KEYSTONE/XINHUA/Rizek Abdeljawad

Par Amira Hass

Il est difficile, voire impudent, de téléphoner aux habitants de Gaza et de leur demander s’ils soutiennent la décision du Jihad islamique de lancer un barrage de roquettes sur Israël après l’assassinat du commandant militaire principal Taysir al-Jaabari et de son assistant, Salame Abed. Pourquoi difficile? D’abord, des raisons techniques: en l’absence d’abris, de «dôme de fer» et de sirènes [comme en Israël], les quelque deux millions d’habitants de la bande de Gaza subissent à nouveau la roulette russe qu’ils endurent depuis 2008 à travers quatre guerres et d’innombrables «opérations» militaires de moindre envergure. Ils sont mobilisés pour défendre leur propre vie et celle de leurs proches, ils ont peur et ils ne peuvent s’empêcher d’imaginer le pire. Ils suppriment la terreur par des siestes et des bavardages sur tout ce qui n’est pas la guerre en cours.
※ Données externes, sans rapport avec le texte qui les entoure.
Definition MAX_INTERLEAVE_CHANNELS : nat := 8.

(** ** Data *)

Definition sptr : Type := nat * nat.
Definition eptr : Type := sptr * nat.

(** [ichan[i].ep] and [ichan[i].rtcp]. *)
Definition ichan : Type := option (eptr * bool).

Record conn := mkConn { c_send : send_state; proto_state : option (list ichan) }.

Record rtsp_session := mkRs { rs_ptr : nat; rs_id : list Z; rs_sess : sptr }.

(** The character arrays, [path] of 256 bytes and the others of 128; [l_private]
    is the live source behind the location. *)
Record rtsp_location := mkLoc {
  l_path : list Z;
  l_realm : list Z;
  l_username : list Z;
  l_password : list Z;
  l_private : nat }.

Record server := mkServer {
  rtsp_loc_list : list rtsp_location;
  rs_list : list rtsp_session;
  sources : list live_source;
  conns : gmap nat conn;
  digest_secret : option (list Z);
  next_rs : nat }.

Definition with_rs (s : server) (l : list rtsp_session) (n : nat) : server :=
  mkServer (rtsp_loc_list s) l (sources s) (conns s) (digest_secret s) n.
Definition with_source (s : server) (i : nat) (x : live_source) : server :=
  mkServer (rtsp_loc_list s) (rs_list s) (<[i := x]> (sources s)) (conns s) (digest_secret s) (next_rs s).
Definition with_conns (s : server) (m : gmap nat conn) : server :=
  mkServer (rtsp_loc_list s) (rs_list s) (sources s) m (digest_secret s) (next_rs s).
Definition with_secret (s : server) (x : option (list Z)) : server :=
  mkServer (rtsp_loc_list s) (rs_list s) (sources s) (conns s) x (next_rs s).

(** What a request finds of the world: the bytes malloc gives for the reply, the
    clock, the random numbers of a nonce, of the digest secret and of a session
    id, the network and the text of our own address. *)
Record world := mkWorld {
  w_heap : list Z;
  w_now : Z;
  w_nonce : list Z;
  w_secret : list Z;
  w_id : list Z;
  w_net : net_env;
  w_range : port_range;
  w_port : Z;
  w_addr : list Z }.

(** ** Strings *)

Definition isspace (c : Z) : bool := bool_decide (c = 32 ∨ 9 ≤ c ≤ 13).

Fixpoint digits_of (l : list Z) (acc : Z) : Z * list Z :=
  match l with
  | c :: r => if isdigit c then digits_of r (acc * 10 + (c - 48)) else (acc, l)
  | [] => (acc, [])
  end.

(** [strtol(l, &end, 10)]: the value, at the width of a long on the target, and
    [end]; without digits [end] is the start. *)
Definition strtol (l : list Z) : Z * list Z :=
  let r := drop (Z.to_nat (span_len isspace l)) l in
  let '(neg, r) := match r with
                   | c :: r' => if decide (c = 45) then (true, r') else if decide (c = 43) then (false, r') else (false, r)
                   | [] => (false, r) end in
  match r with
  | c :: _ =>
      if isdigit c then
        let '(v, rest) := digits_of r 0 in
        (Z.max (-2147483648) (Z.min 2147483647 (if neg then - v else v)), rest)
      else (0, l)
  | [] => (0, l)
  end.

Fixpoint strrchr (l : list Z) (c : Z) : option (list Z) :=
  match l with
  | [] => None
  | x :: r => match strrchr r c with
              | Some s => Some s
              | None => if decide (x = c) then Some l else None
              end
  end.

Definition prefix_of (p l : list Z) : bool := bool_decide (take (length p) l = p).

Fixpoint strstr (l p : list Z) : option (list Z) :=
  if prefix_of p l then Some l else
  match l with
  | [] => None
  | _ :: r => strstr r p
  end.

(** ** Locations *)

Definition get_local_path (uri : list Z) : option (list Z) :=
  if strcaseprefix uri $"rtsp://" then Some (default $"/" (strchr (drop 7 uri) 47)) else None.

Fixpoint node_find_location (l : list rtsp_location) (path : list Z) (len : Z) : res (option rtsp_location) :=
  match l with
  | [] => Ok None
  | loc :: l =>
      p ← cstr (l_path loc) 0;
      if prefix_of p path then
        x ← rd (l_path loc) len;
        if decide (x = 47 ∨ x = 0) then Ok (Some loc) else node_find_location l path len
      else node_find_location l path len
  end.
Ils sont occupés à connaître qui de leurs proches à Jabaliya [extrême nord de la bande de Gaza] ou Rafah [au sud de la bande de Gaza à la frontière avec Israël] a été tué, et comment vont leurs amis qui vivent à côté de l’immeuble qui vient d’être bombardé. Ils échangent des informations et des vidéos horribles montrant une main sortant des décombres, des enfants criant, des femmes fuyant et des maisons se transformant en nuages de fumée et de cendres. Gaza est petite et ramassée, et il semble que tout le monde se connaisse et ait peur pour tout le monde.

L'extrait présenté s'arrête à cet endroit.